◆ Task objective: Write down each entry again, exactly as it reads.

Dataset items:
[Start of section]
(** * CT-NeRF: ray geometry, sampling and volume assembly

    A shallow embedding of [ctnerf/rays.py] and
    [ctnerf/image_creation/ct_creation.py].

    Tensors are lists: a tensor of shape (B, N) is a list of B rows, each a
    list of N scalars; a tensor of shape (B, 2) or (B, 3) whose second axis
    has a fixed meaning (ray bounds, positions, headings) is a list of pairs
    or triples.

    Scalars are exact: the functions that use only field operations and
    comparisons are written over the rationals [Q] (every finite floating
    point number is a rational, and the definitions compute), the functions
    that call [sqrt], [cos], [sin] or [exp] are written over the reals [R].
    Rounding, overflow, infinities and NaN inputs are outside the model; the
    one NaN the source handles itself (the square root of a negative
    discriminant) is modelled explicitly. *)

From Stdlib Require Import List ZArith QArith Qround Reals Lia Psatz.
From Stdlib Require Import Orders Sorting Mergesort Permutation.
Import ListNotations.

(** ** Elementwise operations on list-tensors *)

Module Tensor.

Section Elementwise.
Context {A B C : Type}.

(** Elementwise binary operation on two aligned axes. *)
Definition map2 (f : A -> B -> C) (x : list A) (y : list B) : list C :=
  map (fun p => f (fst p) (snd p)) (combine x y).
End Elementwise.

Section Rows.
Context {A : Type}.

(** [torch.cat([x, y], dim=1)] for x of shape (B, n) and y of shape (B, m). *)
Definition cat_dim1 (x y : list (list A)) : list (list A) :=
  map2 (@app A) x y.
End Rows.

End Tensor.

(** ** rays.py *)

Module QOrder <: TotalLeBool.
Definition t : Type := Q.
Definition leb : t -> t -> bool := Qle_bool.
Theorem leb_total : forall a1 a2, leb a1 a2 = true \/ leb a2 a1 = true.
Proof.
  intros a1 a2. unfold leb. rewrite !Qle_bool_iff.
  destruct (Qlt_le_dec a1 a2) as [Hlt | Hle].
  - left. apply Qlt_le_weak. exact Hlt.
  - right. exact Hle.
Qed.
End QOrder.

Module QSort := Sort QOrder.

Module Rays.

Import Tensor.
Local Open Scope Q_scope.

(** A point or direction: one row of a tensor of shape (B, 3). *)
Definition vec3 : Type := (Q * Q * Q)%type.

(** [torch.ones([B, 1])]. *)
Definition ones (B : nat) : list (list Q) := repeat [1] B.

(** First differences of one row: what [torch.diff] computes along the
    sample axis. *)
Fixpoint diff (row : list Q) : list Q :=
  match row with
  | a :: (b :: _) as rest => (b - a) :: diff rest
  | _ => []
  end.

(** [torch.diff(x, dim=1, append=a)]: the rows of [a] are appended to the
    rows of [x] before differencing. *)
Definition torch_diff_append (x a : list (list Q)) : list (list Q) :=
  map diff (cat_dim1 x a).

(** [get_sampling_distances(t_samples, ray_bounds)].  [ray_bounds] has shape
    (B, 2), one (near, far) pair per ray; [ray_bounds[:, 1:]] keeps the far
    bound as a column of shape (B, 1). *)
Definition get_sampling_distances
    (t_samples : list (list Q)) (ray_bounds : option (list (Q * Q)))
    : list (list Q) :=
  let B := length t_samples in
  let ray_limit :=
    match ray_bounds with
    | Some rb => map2 (map2 Qmult) (ones B) (map (fun b => [snd b]) rb)
    | None => map (map (fun x => x * 2)) (ones B)
    end in
  torch_diff_append t_samples ray_limit.

(** [start_pos.unsqueeze(1) + t_samples.unsqueeze(2) * heading_vector.unsqueeze(1)]
    reshaped to (B * N, 3): the points [start + t * heading], ray by ray. *)
Definition point_at (start heading : vec3) (t : Q) : vec3 :=
  let '(a, b, c) := start in
  let '(vx, vy, vz) := heading in
  (a + t * vx, b + t * vy, c + t * vz).

Definition sampled_points
    (start_pos heading_vector : list vec3) (t_samples : list (list Q))
    : list vec3 :=
  flat_map (fun r => map (point_at (fst (fst r)) (snd (fst r))) (snd r))
           (combine (combine start_pos heading_vector) t_samples).

(** [get_coarse_samples].  The sampling function is injected by the caller;
    the device argument carries no data and is left out. *)
Definition get_coarse_samples
    (sampling_function :
       nat -> nat -> option Q -> option (list (Q * Q)) -> list (list Q))
    (start_pos heading_vector : list vec3)
    (n_samples batch_size : nat)
    (ray_bounds : option (list (Q * Q)))
    (plateau_ratio : option Q)
    : list (list Q) * list vec3 * list (list Q) :=
  let t_samples := sampling_function n_samples batch_size plateau_ratio ray_bounds in
  let sampling_distances := get_sampling_distances t_samples ray_bounds in
  (t_samples, sampled_points start_pos heading_vector t_samples, sampling_distances).

(** [torch.sort(t, dim=1)[0]]: every row sorted ascending. *)
Definition sort_dim1 (t : list (list Q)) : list (list Q) := map QSort.sort t.

(** The merged, sorted t values of the fine pass: the local [t_samples] of
    [get_fine_samples] after its [torch.sort] line. *)
Definition merged_t_samples
    (coarse_sample_ts fine_ts : list (list Q)) : list (list Q) :=
  sort_dim1 (cat_dim1 coarse_sample_ts fine_ts).

(** [get_fine_samples].  [ray_sampling.edge_focused_fine_sampling] lives in
    another module of the package and is taken as a parameter. *)
Definition get_fine_samples
    (edge_focused_fine_sampling :
       nat -> list (list Q) -> list (list Q) -> list (list Q))
    (start_pos heading_vector : list vec3)
    (ray_bounds : list (Q * Q))
    (coarse_sample_ts coarse_sample_values coarse_sampling_distances : list (list Q))
    (n_samples : nat)
    : list vec3 * list (list Q) :=
  let t_samples :=
    edge_focused_fine_sampling n_samples coarse_sample_values coarse_sampling_distances in
  let t_samples := merged_t_samples coarse_sample_ts t_samples in
  let sampling_distances := get_sampling_distances t_samples (Some ray_bounds) in
  (sampled_points start_pos heading_vector t_samples, sampling_distances).

(** *** The part of rays.py that needs square roots, trigonometry and
    exponentials, over the reals *)

Local Close Scope Q_scope.
Local Open Scope R_scope.

Definition rvec3 : Type := (R * R * R)%type.

(** A 3x3 matrix, row by row. *)
Definition mat3 : Type := (rvec3 * rvec3 * rvec3)%type.

(** [torch.sum(x, dim=1)] on one row. *)
Definition row_sum (row : list R) : R := fold_right Rplus 0 row.

(** [beer_lambert_law(attenuation_coeffs, distances, s, k, slice_size_cm)]. *)
Definition beer_lambert_law
    (attenuation_coeffs distances : list (list R))
    (s k : option R) (slice_size_cm : R) : list R :=
  let distances := map (map (fun d => d * slice_size_cm / 2)) distances in
  let exp_ :=
    map (fun row => exp (- row_sum row))
        (map2 (map2 Rmult) attenuation_coeffs distances) in
  match s, k with
  | Some s, Some k => map (fun e => ln (e + k) / s) exp_
  | _, _ => exp_
  end.

(** [_create_z_rotation_matrix(angles)]: the rotation matrices and the
    heading vectors. *)
Definition _create_z_rotation_matrix (angles : list R) : list mat3 * list rvec3 :=
  let cos_angles := map cos angles in
  let sin_angles := map sin angles in
  let rotation_matrices :=
    map2 (fun c s => ((c, - s, 0), (s, c, 0), (0, 0, 1))) cos_angles sin_angles in
  let heading_vector :=
    map2 (fun c s => (- c, - s, - 0)) cos_angles sin_angles in
  (rotation_matrices, heading_vector).

(** The value of [torch.sqrt] at a real argument: not-a-number below zero. *)
Inductive sqrt_result : Type :=
| NaN
| Num (x : R).

Definition torch_sqrt (x : R) : sqrt_result :=
  if Rlt_dec x 0 then NaN else Num (sqrt x).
[End of section]
◆ Exercise result:
(** * CT-NeRF: ray geometry, sampling and volume assembly

    A shallow embedding of [ctnerf/rays.py] and
    [ctnerf/image_creation/ct_creation.py].

    Tensors are lists: a tensor of shape (B, N) is a list of B rows, each a
    list of N scalars; a tensor of shape (B, 2) or (B, 3) whose second axis
    has a fixed meaning (ray bounds, positions, headings) is a list of pairs
    or triples.

    Scalars are exact: the functions that use only field operations and
    comparisons are written over the rationals [Q] (every finite floating
    point number is a rational, and the definitions compute), the functions
    that call [sqrt], [cos], [sin] or [exp] are written over the reals [R].
    Rounding, overflow, infinities and NaN inputs are outside the model; the
    one NaN the source handles itself (the square root of a negative
    discriminant) is modelled explicitly. *)

From Stdlib Require Import List ZArith QArith Qround Reals Lia Psatz.
From Stdlib Require Import Orders Sorting Mergesort Permutation.
Import ListNotations.

(** ** Elementwise operations on list-tensors *)

Module Tensor.

Section Elementwise.
Context {A B C : Type}.

(** Elementwise binary operation on two aligned axes. *)
Definition map2 (f : A -> B -> C) (x : list A) (y : list B) : list C :=
  map (fun p => f (fst p) (snd p)) (combine x y).
End Elementwise.

Section Rows.
Context {A : Type}.

(** [torch.cat([x, y], dim=1)] for x of shape (B, n) and y of shape (B, m). *)
Definition cat_dim1 (x y : list (list A)) : list (list A) :=
  map2 (@app A) x y.
End Rows.

End Tensor.

(** ** rays.py *)

Module QOrder <: TotalLeBool.
Definition t : Type := Q.
Definition leb : t -> t -> bool := Qle_bool.
Theorem leb_total : forall a1 a2, leb a1 a2 = true \/ leb a2 a1 = true.
Proof.
  intros a1 a2. unfold leb. rewrite !Qle_bool_iff.
  destruct (Qlt_le_dec a1 a2) as [Hlt | Hle].
  - left. apply Qlt_le_weak. exact Hlt.
  - right. exact Hle.
Qed.
End QOrder.

Module QSort := Sort QOrder.

Module Rays.

Import Tensor.
Local Open Scope Q_scope.

(** A point or direction: one row of a tensor of shape (B, 3). *)
Definition vec3 : Type := (Q * Q * Q)%type.

(** [torch.ones([B, 1])]. *)
Definition ones (B : nat) : list (list Q) := repeat [1] B.

(** First differences of one row: what [torch.diff] computes along the
    sample axis. *)
Fixpoint diff (row : list Q) : list Q :=
  match row with
  | a :: (b :: _) as rest => (b - a) :: diff rest
  | _ => []
  end.

(** [torch.diff(x, dim=1, append=a)]: the rows of [a] are appended to the
    rows of [x] before differencing. *)
Definition torch_diff_append (x a : list (list Q)) : list (list Q) :=
  map diff (cat_dim1 x a).

(** [get_sampling_distances(t_samples, ray_bounds)].  [ray_bounds] has shape
    (B, 2), one (near, far) pair per ray; [ray_bounds[:, 1:]] keeps the far
    bound as a column of shape (B, 1). *)
Definition get_sampling_distances
    (t_samples : list (list Q)) (ray_bounds : option (list (Q * Q)))
    : list (list Q) :=
  let B := length t_samples in
  let ray_limit :=
    match ray_bounds with
    | Some rb => map2 (map2 Qmult) (ones B) (map (fun b => [snd b]) rb)
    | None => map (map (fun x => x * 2)) (ones B)
    end in
  torch_diff_append t_samples ray_limit.

(** [start_pos.unsqueeze(1) + t_samples.unsqueeze(2) * heading_vector.unsqueeze(1)]
    reshaped to (B * N, 3): the points [start + t * heading], ray by ray. *)
Definition point_at (start heading : vec3) (t : Q) : vec3 :=
  let '(a, b, c) := start in
  let '(vx, vy, vz) := heading in
  (a + t * vx, b + t * vy, c + t * vz).

Definition sampled_points
    (start_pos heading_vector : list vec3) (t_samples : list (list Q))
    : list vec3 :=
  flat_map (fun r => map (point_at (fst (fst r)) (snd (fst r))) (snd r))
           (combine (combine start_pos heading_vector) t_samples).

(** [get_coarse_samples].  The sampling function is injected by the caller;
    the device argument carries no data and is left out. *)
Definition get_coarse_samples
    (sampling_function :
       nat -> nat -> option Q -> option (list (Q * Q)) -> list (list Q))
    (start_pos heading_vector : list vec3)
    (n_samples batch_size : nat)
    (ray_bounds : option (list (Q * Q)))
    (plateau_ratio : option Q)
    : list (list Q) * list vec3 * list (list Q) :=
  let t_samples := sampling_function n_samples batch_size plateau_ratio ray_bounds in
  let sampling_distances := get_sampling_distances t_samples ray_bounds in
  (t_samples, sampled_points start_pos heading_vector t_samples, sampling_distances).

(** [torch.sort(t, dim=1)[0]]: every row sorted ascending. *)
Definition sort_dim1 (t : list (list Q)) : list (list Q) := map QSort.sort t.

(** The merged, sorted t values of the fine pass: the local [t_samples] of
    [get_fine_samples] after its [torch.sort] line. *)
Definition merged_t_samples
    (coarse_sample_ts fine_ts : list (list Q)) : list (list Q) :=
  sort_dim1 (cat_dim1 coarse_sample_ts fine_ts).

(** [get_fine_samples].  [ray_sampling.edge_focused_fine_sampling] lives in
    another module of the package and is taken as a parameter. *)
Definition get_fine_samples
    (edge_focused_fine_sampling :
       nat -> list (list Q) -> list (list Q) -> list (list Q))
    (start_pos heading_vector : list vec3)
    (ray_bounds : list (Q * Q))
    (coarse_sample_ts coarse_sample_values coarse_sampling_distances : list (list Q))
    (n_samples : nat)
    : list vec3 * list (list Q) :=
  let t_samples :=
    edge_focused_fine_sampling n_samples coarse_sample_values coarse_sampling_distances in
  let t_samples := merged_t_samples coarse_sample_ts t_samples in
  let sampling_distances := get_sampling_distances t_samples (Some ray_bounds) in
  (sampled_points start_pos heading_vector t_samples, sampling_distances).

(** *** The part of rays.py that needs square roots, trigonometry and
    exponentials, over the reals *)

Local Close Scope Q_scope.
Local Open Scope R_scope.

Definition rvec3 : Type := (R * R * R)%type.

(** A 3x3 matrix, row by row. *)
Definition mat3 : Type := (rvec3 * rvec3 * rvec3)%type.

(** [torch.sum(x, dim=1)] on one row. *)
Definition row_sum (row : list R) : R := fold_right Rplus 0 row.

(** [beer_lambert_law(attenuation_coeffs, distances, s, k, slice_size_cm)]. *)
Definition beer_lambert_law
    (attenuation_coeffs distances : list (list R))
    (s k : option R) (slice_size_cm : R) : list R :=
  let distances := map (map (fun d => d * slice_size_cm / 2)) distances in
  let exp_ :=
    map (fun row => exp (- row_sum row))
        (map2 (map2 Rmult) attenuation_coeffs distances) in
  match s, k with
  | Some s, Some k => map (fun e => ln (e + k) / s) exp_
  | _, _ => exp_
  end.

(** [_create_z_rotation_matrix(angles)]: the rotation matrices and the
    heading vectors. *)
Definition _create_z_rotation_matrix (angles : list R) : list mat3 * list rvec3 :=
  let cos_angles := map cos angles in
  let sin_angles := map sin angles in
  let rotation_matrices :=
    map2 (fun c s => ((c, - s, 0), (s, c, 0), (0, 0, 1))) cos_angles sin_angles in
  let heading_vector :=
    map2 (fun c s => (- c, - s, - 0)) cos_angles sin_angles in
  (rotation_matrices, heading_vector).

(** The value of [torch.sqrt] at a real argument: not-a-number below zero. *)
Inductive sqrt_result : Type :=
| NaN
| Num (x : R).

Definition torch_sqrt (x : R) : sqrt_result :=
  if Rlt_dec x 0 then NaN else Num (sqrt x).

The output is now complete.